Available data =
···

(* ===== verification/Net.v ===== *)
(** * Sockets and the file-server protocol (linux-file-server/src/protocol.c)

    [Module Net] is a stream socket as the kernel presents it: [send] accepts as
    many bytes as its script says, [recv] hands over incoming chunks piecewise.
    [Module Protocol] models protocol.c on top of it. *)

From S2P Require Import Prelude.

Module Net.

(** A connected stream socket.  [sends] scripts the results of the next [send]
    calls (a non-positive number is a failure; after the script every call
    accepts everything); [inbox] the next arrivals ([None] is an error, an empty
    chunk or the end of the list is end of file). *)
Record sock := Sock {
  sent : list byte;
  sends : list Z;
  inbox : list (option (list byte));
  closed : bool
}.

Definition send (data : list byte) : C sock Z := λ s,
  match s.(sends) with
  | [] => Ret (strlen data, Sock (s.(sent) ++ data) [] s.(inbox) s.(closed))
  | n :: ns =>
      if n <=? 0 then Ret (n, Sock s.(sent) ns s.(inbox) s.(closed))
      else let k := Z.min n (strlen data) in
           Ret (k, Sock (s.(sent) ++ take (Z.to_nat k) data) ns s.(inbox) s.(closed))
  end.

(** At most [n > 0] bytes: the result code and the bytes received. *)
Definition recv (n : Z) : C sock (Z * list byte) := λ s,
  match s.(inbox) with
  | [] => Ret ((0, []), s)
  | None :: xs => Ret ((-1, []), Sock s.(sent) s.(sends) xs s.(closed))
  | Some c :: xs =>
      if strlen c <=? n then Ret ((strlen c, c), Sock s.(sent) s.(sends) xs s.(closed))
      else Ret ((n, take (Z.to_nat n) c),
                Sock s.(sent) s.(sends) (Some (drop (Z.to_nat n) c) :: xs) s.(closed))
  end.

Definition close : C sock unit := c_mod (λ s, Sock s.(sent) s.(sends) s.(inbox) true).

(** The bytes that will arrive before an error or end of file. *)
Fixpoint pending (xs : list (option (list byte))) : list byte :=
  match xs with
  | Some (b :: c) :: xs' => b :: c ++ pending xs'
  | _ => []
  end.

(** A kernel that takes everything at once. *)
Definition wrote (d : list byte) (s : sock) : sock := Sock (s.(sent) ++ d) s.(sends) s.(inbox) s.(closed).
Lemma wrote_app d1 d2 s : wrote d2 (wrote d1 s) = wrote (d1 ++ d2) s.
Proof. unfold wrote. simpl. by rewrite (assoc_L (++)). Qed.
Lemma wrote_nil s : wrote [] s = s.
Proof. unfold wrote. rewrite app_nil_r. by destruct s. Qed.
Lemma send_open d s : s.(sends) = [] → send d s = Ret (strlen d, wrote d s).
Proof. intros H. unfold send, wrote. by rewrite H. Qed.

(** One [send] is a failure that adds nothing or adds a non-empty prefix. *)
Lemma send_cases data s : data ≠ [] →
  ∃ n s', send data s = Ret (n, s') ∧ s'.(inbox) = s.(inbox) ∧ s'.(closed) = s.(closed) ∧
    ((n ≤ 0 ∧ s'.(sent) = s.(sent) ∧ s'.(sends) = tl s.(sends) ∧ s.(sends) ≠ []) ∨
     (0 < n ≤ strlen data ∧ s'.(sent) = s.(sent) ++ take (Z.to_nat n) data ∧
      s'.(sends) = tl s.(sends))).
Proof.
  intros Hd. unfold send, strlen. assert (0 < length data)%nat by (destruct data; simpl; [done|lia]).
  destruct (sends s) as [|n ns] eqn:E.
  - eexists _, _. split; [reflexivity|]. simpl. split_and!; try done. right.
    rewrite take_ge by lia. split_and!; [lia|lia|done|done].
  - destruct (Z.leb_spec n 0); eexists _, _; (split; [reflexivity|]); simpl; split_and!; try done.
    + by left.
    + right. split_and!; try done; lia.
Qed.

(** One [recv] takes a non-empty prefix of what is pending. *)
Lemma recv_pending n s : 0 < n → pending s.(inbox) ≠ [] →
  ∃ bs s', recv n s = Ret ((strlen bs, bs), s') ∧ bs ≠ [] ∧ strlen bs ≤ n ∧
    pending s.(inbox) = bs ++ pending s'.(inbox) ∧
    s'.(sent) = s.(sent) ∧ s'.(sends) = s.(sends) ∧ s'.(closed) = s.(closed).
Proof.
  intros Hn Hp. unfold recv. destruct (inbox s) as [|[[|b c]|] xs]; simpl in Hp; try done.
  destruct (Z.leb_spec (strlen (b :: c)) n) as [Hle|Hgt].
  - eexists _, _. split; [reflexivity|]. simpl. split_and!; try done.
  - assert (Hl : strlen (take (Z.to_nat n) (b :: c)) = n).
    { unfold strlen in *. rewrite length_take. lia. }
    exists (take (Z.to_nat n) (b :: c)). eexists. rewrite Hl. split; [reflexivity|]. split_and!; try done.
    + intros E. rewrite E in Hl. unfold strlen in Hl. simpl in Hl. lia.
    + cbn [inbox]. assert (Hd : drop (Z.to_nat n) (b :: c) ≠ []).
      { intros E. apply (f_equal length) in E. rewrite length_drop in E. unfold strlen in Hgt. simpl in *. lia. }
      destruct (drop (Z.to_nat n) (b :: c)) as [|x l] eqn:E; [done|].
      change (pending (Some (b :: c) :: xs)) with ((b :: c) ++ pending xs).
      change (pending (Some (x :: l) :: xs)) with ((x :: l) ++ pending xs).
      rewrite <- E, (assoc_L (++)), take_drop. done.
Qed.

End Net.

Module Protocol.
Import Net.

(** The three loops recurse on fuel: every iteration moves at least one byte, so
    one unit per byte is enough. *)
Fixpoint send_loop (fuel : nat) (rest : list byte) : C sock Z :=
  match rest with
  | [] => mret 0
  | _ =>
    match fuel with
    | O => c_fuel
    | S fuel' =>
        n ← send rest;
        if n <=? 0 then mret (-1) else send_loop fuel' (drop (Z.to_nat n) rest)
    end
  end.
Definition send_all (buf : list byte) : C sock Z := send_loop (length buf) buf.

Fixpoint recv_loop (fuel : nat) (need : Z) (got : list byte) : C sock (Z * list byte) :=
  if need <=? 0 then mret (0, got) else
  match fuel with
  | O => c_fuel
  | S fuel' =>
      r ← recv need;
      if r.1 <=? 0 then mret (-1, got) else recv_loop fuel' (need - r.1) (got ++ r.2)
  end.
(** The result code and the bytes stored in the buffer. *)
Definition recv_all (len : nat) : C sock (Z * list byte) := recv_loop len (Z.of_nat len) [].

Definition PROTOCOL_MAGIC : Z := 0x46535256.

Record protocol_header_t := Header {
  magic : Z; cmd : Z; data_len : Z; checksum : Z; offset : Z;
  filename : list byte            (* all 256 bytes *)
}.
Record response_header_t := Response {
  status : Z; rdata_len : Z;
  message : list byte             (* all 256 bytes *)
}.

···

Task instructions = Look above for the line holding "if need <=? 0 then mret (0, got) else" and the line holding "magic : Z; cmd". Retype both, and every line between them, word for word and nothing else.

Answer space =
  if need <=? 0 then mret (0, got) else
  match fuel with
  | O => c_fuel
  | S fuel' =>
      r ← recv need;
      if r.1 <=? 0 then mret (-1, got) else recv_loop fuel' (need - r.1) (got ++ r.2)
  end.
(** The result code and the bytes stored in the buffer. *)
Definition recv_all (len : nat) : C sock (Z * list byte) := recv_loop len (Z.of_nat len) [].

Definition PROTOCOL_MAGIC : Z := 0x46535256.

Record protocol_header_t := Header {
  magic : Z; cmd : Z; data_len : Z; checksum : Z; offset : Z;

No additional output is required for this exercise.